Так вот, из разряда хорошо ориентированных в действительном смысле обсуждаемого понятия за введение цензуры выступило в 2004 г. свыше 74 % (!) опрошенных. В 2010 г. Их число заметно снизилось – до 52 %. Связано это прежде всего со значительным падением непосредственного интереса юной и молодой аудитории к телевидению, с активной миграцией в пространство Интернета. Среди ревнителей цензуры в обоих случаях оказалось 2/3 молодых людей до 20 лет.
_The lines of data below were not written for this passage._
Lemma get_set_ne k k' v o : k <> k' -> Obj.get k' (Obj.set k v o) = Obj.get k' o.
Proof.
  intros Hne. induction o as [|[k0 v0] o IH]; simpl.
  - destruct (String.eqb_spec k k'); [contradiction|reflexivity].
  - destruct (String.eqb_spec k0 k) as [->|Hne0]; simpl.
    + destruct (String.eqb_spec k k'); [contradiction|reflexivity].
    + now rewrite IH.
Qed.

Lemma keys_set k v o :
  Obj.keys (Obj.set k v o) =
  match Obj.get k o with Some _ => Obj.keys o | None => Obj.keys o ++ [k] end.
Proof.
  induction o as [|[k0 v0] o IH]; simpl; [reflexivity|].
  destruct (String.eqb_spec k0 k) as [->|Hne]; simpl; [reflexivity|].
  rewrite IH. now destruct (Obj.get k o).
Qed.

Lemma wf_set k v o : Obj.wf o -> Obj.wf (Obj.set k v o).
Proof.
  unfold Obj.wf. intros Hwf. rewrite keys_set.
  destruct (Obj.get k o) eqn:Hg; [exact Hwf|].
  apply get_None_notin in Hg.
  apply NoDup_app. repeat split; [exact Hwf| |apply NoDup_singleton].
  intros x Hx Hx'. apply list_elem_of_In in Hx.
  apply list_elem_of_singleton in Hx'. now subst.
Qed.

Lemma get_spread k (target src : Obj.t V) :
  Obj.get k (Obj.spread target src) =
  match Obj.get k (rev src) with Some v => Some v | None => Obj.get k target end.
Proof.
  unfold Obj.spread. revert target.
  induction src as [|[k0 v0] src IH]; intros target; simpl; [reflexivity|].
  rewrite IH. clear IH.
  assert (Hrev : forall l : Obj.t V, Obj.get k (l ++ [(k0, v0)]) =
            match Obj.get k l with Some v => Some v
            | None => if String.eqb k0 k then Some v0 else None end).
  { induction l as [|[k1 v1] l IHl]; simpl; [reflexivity|].
    now destruct (String.eqb k1 k). }
  rewrite Hrev. destruct (Obj.get k (rev src)); [reflexivity|].
  destruct (String.eqb_spec k0 k) as [->|Hne].
  - apply get_set_eq.
  - now apply get_set_ne.
Qed.

(** Copying an object after properties it does not share appends it. *)
Lemma spread_app (pre : Obj.t V) o : Obj.wf (pre ++ o) -> Obj.spread pre o = pre ++ o.
Proof.
  unfold Obj.spread, Obj.wf, Obj.keys. revert pre.
  induction o as [|[k v] o IH]; intros pre Hwf; simpl.
  - now rewrite app_nil_r.
  - assert (Hk : ~ In k (Obj.keys pre)).
    { rewrite map_app in Hwf. simpl in Hwf.
      apply NoDup_app in Hwf as (_ & Hdisj & _).
      intros Hin. apply (Hdisj k); [now apply list_elem_of_In|].
      apply list_elem_of_here. }
    rewrite set_fresh by exact Hk.
    rewrite IH; rewrite <- app_assoc; [reflexivity|exact Hwf].
Qed.

Lemma spread_nil o : Obj.wf o -> Obj.spread [] o = o.
Proof. intros Hwf. now apply (spread_app []). Qed.

(** Reading every key of a well-formed object visits its properties. *)
Lemma keys_get_entries {B} (f : string -> option V -> B) o :
  Obj.wf o -> map (fun k => f k (Obj.get k o)) (Obj.keys o)
          = map (fun kv => f (fst kv) (Some (snd kv))) o.
Proof.
  unfold Obj.wf, Obj.keys. induction o as [|[k v] o IH]; intros Hwf; simpl;
    [reflexivity|].
  rewrite String.eqb_refl. f_equal.
  apply NoDup_cons in Hwf as [Hk Hwf].
  rewrite <- IH by exact Hwf. rewrite !map_map.
  apply map_ext_in. intros [k' v'] Hin. simpl.
  destruct (String.eqb_spec k k') as [->|Hne]; [|reflexivity].
  exfalso. apply Hk. apply list_elem_of_In. apply in_map_iff.
  now exists (k', v').
Qed.
End ObjFacts.

Lemma get_In {V} (o : Obj.t V) k v :
  Obj.wf o -> In (k, v) o -> Obj.get k o = Some v.
Proof.
  unfold Obj.wf, Obj.keys.
  induction o as [|[k0 v0] o IH]; simpl; intros Hwf Hin; [contradiction|].
  apply NoDup_cons in Hwf as [Hk Hwf].
  destruct Hin as [Heq|Hin].
  - injection Heq as -> ->. now rewrite String.eqb_refl.
  - destruct (String.eqb_spec k0 k) as [->|Hne]; [|now apply IH].
    exfalso. apply Hk, list_elem_of_In, in_map_iff. now exists (k, v).
Qed.

Lemma fold_left_ext_in {A B} (f g : A -> B -> A) (l : list B) :
  (forall a x, In x l -> f a x = g a x) ->
  forall a, fold_left f l a = fold_left g l a.
Proof.
  induction l as [|x l IH]; intros Hfg a; simpl; [reflexivity|].
  rewrite Hfg by now left. apply IH. intros a' y Hy. apply Hfg. now right.
Qed.

(** ** The query encoder *)

Lemma joined_value_empty v : joined_value v = None <-> is_empty_param v = true.
Proof.
  destruct v as [| |[n|[|c s]]|xs]; simpl; split; congruence.
Qed.

Lemma filtered_joined_cons k v (params : HttpParams) :
  filtered_joined ((k, v) :: params) =
  match joined_value v with
  | Some x => (k, x) :: filtered_joined params
  | None => filtered_joined params
  end.
Proof. unfold filtered_joined. simpl. now destruct (joined_value v). Qed.

Lemma filtered_joined_keys k (params : HttpParams) :
  In k (Obj.keys (filtered_joined params)) -> In k (Obj.keys params).
Proof.
  induction params as [|[k0 v0] params IH]; [easy|].
  rewrite filtered_joined_cons. simpl.
  destruct (joined_value v0); simpl; tauto.
Qed.

Lemma filtered_joined_wf (params : HttpParams) :
  Obj.wf params -> Obj.wf (filtered_joined params).
Proof.
  unfold Obj.wf. induction params as [|[k v] params IH]; intros Hwf.
  - constructor.
  - rewrite filtered_joined_cons. simpl in Hwf.
    apply NoDup_cons in Hwf as [Hk Hwf].
    destruct (joined_value v); [|now apply IH].
    simpl. apply NoDup_cons. split; [|now apply IH].
    intros Hin. apply Hk. apply list_elem_of_In.
    apply list_elem_of_In in Hin. now apply filtered_joined_keys.
Qed.

(** One round of the reducer on a key not met before. *)
Lemma concat_step_fresh (params : HttpParams) acc k v :
  Obj.get k params = Some v -> Obj.wf acc -> ~ In k (Obj.keys acc) ->
  concat_step params acc k =
  match joined_value v with
  | Some x => acc ++ [(k, x)]
  | None => acc
  end.
Proof.
  intros Hget Hacc Hk. unfold concat_step, param_read. rewrite Hget.
  destruct (is_empty_param v) eqn:He.
  - apply joined_value_empty in He. now rewrite He.
  - rewrite spread_nil by exact Hacc. rewrite set_fresh by exact Hk.
    destruct v as [| |[n|[|c s]]|xs]; simpl in *; try discriminate;
      reflexivity.
Qed.

Lemma concat_fold (params rest : HttpParams) :
  (forall k v, In (k, v) rest -> Obj.get k params = Some v) ->
  forall acc, NoDup (Obj.keys acc ++ Obj.keys rest) ->
  fold_left (concat_step params) (Obj.keys rest) acc
  = acc ++ filtered_joined rest.
Proof.
  induction rest as [|[k v] rest IH]; intros Hget acc Hnd.
  - simpl. now rewrite app_nil_r.
  - rewrite filtered_joined_cons. simpl. simpl in Hnd.
    pose proof Hnd as Hnd'.
    apply NoDup_app in Hnd' as (Hacc & Hdisj & _).
    assert (Hk : ~ In k (Obj.keys acc)).
    { intros Hin. apply (Hdisj k); [now apply list_elem_of_In|].
      apply list_elem_of_here. }
    rewrite (concat_step_fresh params acc k v); auto using in_eq.
    assert (Hget' : forall k' v', In (k', v') rest ->
                                  Obj.get k' params = Some v').
    { intros k' v' Hin. apply Hget. now right. }
    destruct (joined_value v) as [x|].
    + rewrite IH; [now rewrite <- app_assoc|exact Hget'|].
      unfold Obj.keys. rewrite map_app, <- app_assoc. exact Hnd.
    + apply IH; [exact Hget'|].
      apply NoDup_app in Hnd as (? & Hd & Hr).
      apply NoDup_cons in Hr as [_ Hr].
      apply NoDup_app. repeat split; [assumption| |assumption].
      intros x Hx Hx'. apply (Hd x Hx). now apply list_elem_of_further.
Qed.

(** The object built by the reducer is the filtered, comma-joined
    representation of the parameters. *)
Lemma concatedParams_filtered_joined (params : HttpParams) :
  Obj.wf params -> concatedParams params = filtered_joined params.
Proof.
  intros Hwf. unfold concatedParams.
  rewrite (concat_fold params params); [reflexivity| |exact Hwf].
  intros k v Hin. now apply get_In.
Qed.

Lemma urlParams_encode_spec (params : HttpParams) :
  Obj.wf params -> urlParams params = encode_spec params.
Proof.
  intros Hwf. unfold urlParams, encode_spec.
  rewrite concatedParams_filtered_joined by exact Hwf.
  f_equal.
  apply (keys_get_entries
           (fun k ov => encode_pair k (match ov with
                                       | Some v => v
                                       | None => "undefined"
                                       end))).
  now apply filtered_joined_wf.
Qed.

Lemma test_params_wf : Obj.wf test_params.
Proof. apply (bool_decide_unpack _). vm_compute. exact I. Qed.

(** C6: for every [HttpParams] object, [urlParams] drops the keys whose
    value is null, undefined or the empty string, joins a sequence value
    with [,] after stringifying its elements and stringifies any other
    value ([filtered_joined]), percent-encodes key and joined value around
    [=] and joins the pairs with [&] in iteration order ([encode_spec]);
    the result is the empty string when no pair survives; and the
    parameters of the test-suite encode to
    [a=1&b=2&c=3%2C4%2C5&d=a%2Cb%2Cc&h%2Bi=h%2Bi]. *)
Theorem urlParams_correct (params : HttpParams) (Hwf : Obj.wf params) :
  urlParams params
  = String.concat "&"
      (map (fun kv => encodeURIComponent (fst kv) +:+ "="
                      +:+ encodeURIComponent (snd kv))
           (filtered_joined params))
  /\ (filtered_joined params = [] -> urlParams params = "")
  /\ urlParams test_params = "a=1&b=2&c=3%2C4%2C5&d=a%2Cb%2Cc&h%2Bi=h%2Bi".
Proof.
  pose proof (urlParams_encode_spec params Hwf) as Hspec.
  split; [exact Hspec|]. split; [|reflexivity].
  intros Hnil. rewrite Hspec. unfold encode_spec. now rewrite Hnil.
Qed.

Lemma urlParams_correct_witness :
  Obj.wf test_params
  /\ urlParams test_params
     = String.concat "&"
         (map (fun kv => encodeURIComponent (fst kv) +:+ "="
                         +:+ encodeURIComponent (snd kv))
              (filtered_joined test_params)).
Proof.
  split; [exact test_params_wf|].
  exact (proj1 (urlParams_correct test_params test_params_wf)).
Defined.

(** ** Percent-encoding *)

Ltac each_byte c :=
  destruct c as [[] [] [] [] [] [] [] []]; vm_compute; try easy; auto.

Lemma contains_app c s1 s2 :
  contains c (s1 +:+ s2) = contains c s1 || contains c s2.
Proof.
  induction s1 as [|a s1 IH]; simpl; [reflexivity|].
  now rewrite IH, orb_assoc.
Qed.

Lemma encode_byte_no_sep c :
  contains "&" (encode_byte c) = false /\ contains "=" (encode_byte c) = false.
Proof. each_byte c. Qed.

Lemma encode_no_sep s :
  contains "&" (encodeURIComponent s) = false
  /\ contains "=" (encodeURIComponent s) = false.
Proof.
  induction s as [|c s [IH1 IH2]]; simpl; [easy|].
  rewrite !contains_app, IH1, IH2.
  now destruct (encode_byte_no_sep c) as [-> ->].
Qed.

Lemma unreserved_not_percent c :
  is_unreserved c = true -> Ascii.eqb c "%" = false.
Proof. each_byte c. Qed.

Lemma hex_digits_value c :
  hex_value (hex_digit (N_of_ascii c / 16)) = Some (N_of_ascii c / 16)%N
  /\ hex_value (hex_digit (N_of_ascii c mod 16)) = Some (N_of_ascii c mod 16)%N.
Proof. each_byte c. Qed.

Lemma byte_of_hex c :
  ascii_of_N (16 * (N_of_ascii c / 16) + N_of_ascii c mod 16) = c.
Proof.
  rewrite <- N.div_mod by discriminate. apply ascii_N_embedding.
Qed.

Lemma decode_plain c s :
  Ascii.eqb c "%" = false ->
  decodeURIComponent (String c s)
  = option_map (String c) (decodeURIComponent s).
Proof. intros Hc. cbn [decodeURIComponent]. now rewrite Hc. Qed.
Это старшие школьники и студенты‑гуманитарии. Изредка встречались у юных и откровенные ответы‑объяснения такого свойства: «Я выступаю за цензуру, потому что она способствует скорейшему достижению “золотого века” – тоталитарного режима»… Самое большое число ратующих за цензурные ограничения в сфере СМИ в 2004 г. было недовольно «разгулом свободы», «продажностью журналистов», ничем не ограниченной возможностью «говорить и писать, что только в голову придет», «кому что ни лень» и т. п. В 2010 г. мотивы изменились: «Стоило бы запретить непрерывную демонстрацию примитивных, нелепых, дебильных криминальных сериалов, заполонивших наш телеэфир»; «Я бы ввел цензуру на безвкусицу и откровенную пошлость: безвкусица заразительна»; «Безумно надоели надуманные сенсации из жизни быстро затухающих звезд, стареющих примадонн и их шоу‑бизнес‑обслуги»…
«Закрыть!», «убрать!», «заставить замолчать!»… Ясно одно: очень медленно укореняются у нас в общественном сознании разумные и взвешенные представления о цивилизованных отношениях СМИ и властей всех уровней. Один из опрошенных хорошо заметил: «А я бы заново, как об этом четко сказано в “Законе о СМИ”, ввел цензуру – табу на саму цензуру: очень мало допускают у нас на телевидении независимых взглядов на одну и ту же важную социальную проблему с разных сторон, разными голосами! Счастливое и существенное исключение в наше время – Интернет!»
Что касается цивилизованных отношений СМИ и власти, то «это не когда я тебя головой о стенку бью, а когда я из кожи лезу, чтобы ты, пресса, поняла, какая я, власть, открытая по отношению к тебе, готовая к контактам, не считающая за труд потерять на тебя свое, власти, драгоценное время. Не потому, что я тебя так уж уважаю, тем более – люблю. Не люблю, не сомневайся. Но ты представляешь народ, общество, у тебя работа такая: понимать, что я делаю, и помогать увидеть гражданам, что я, власть, эффективная (при том, что не чрезмерно дорогая), заботливая, человечная. Достойная права заниматься делами страны и граждан и дальше, после следующих выборов»1.
Власть и свобода продолжают пока оставаться у нас понятиями «несовместными». Придет ли времечко?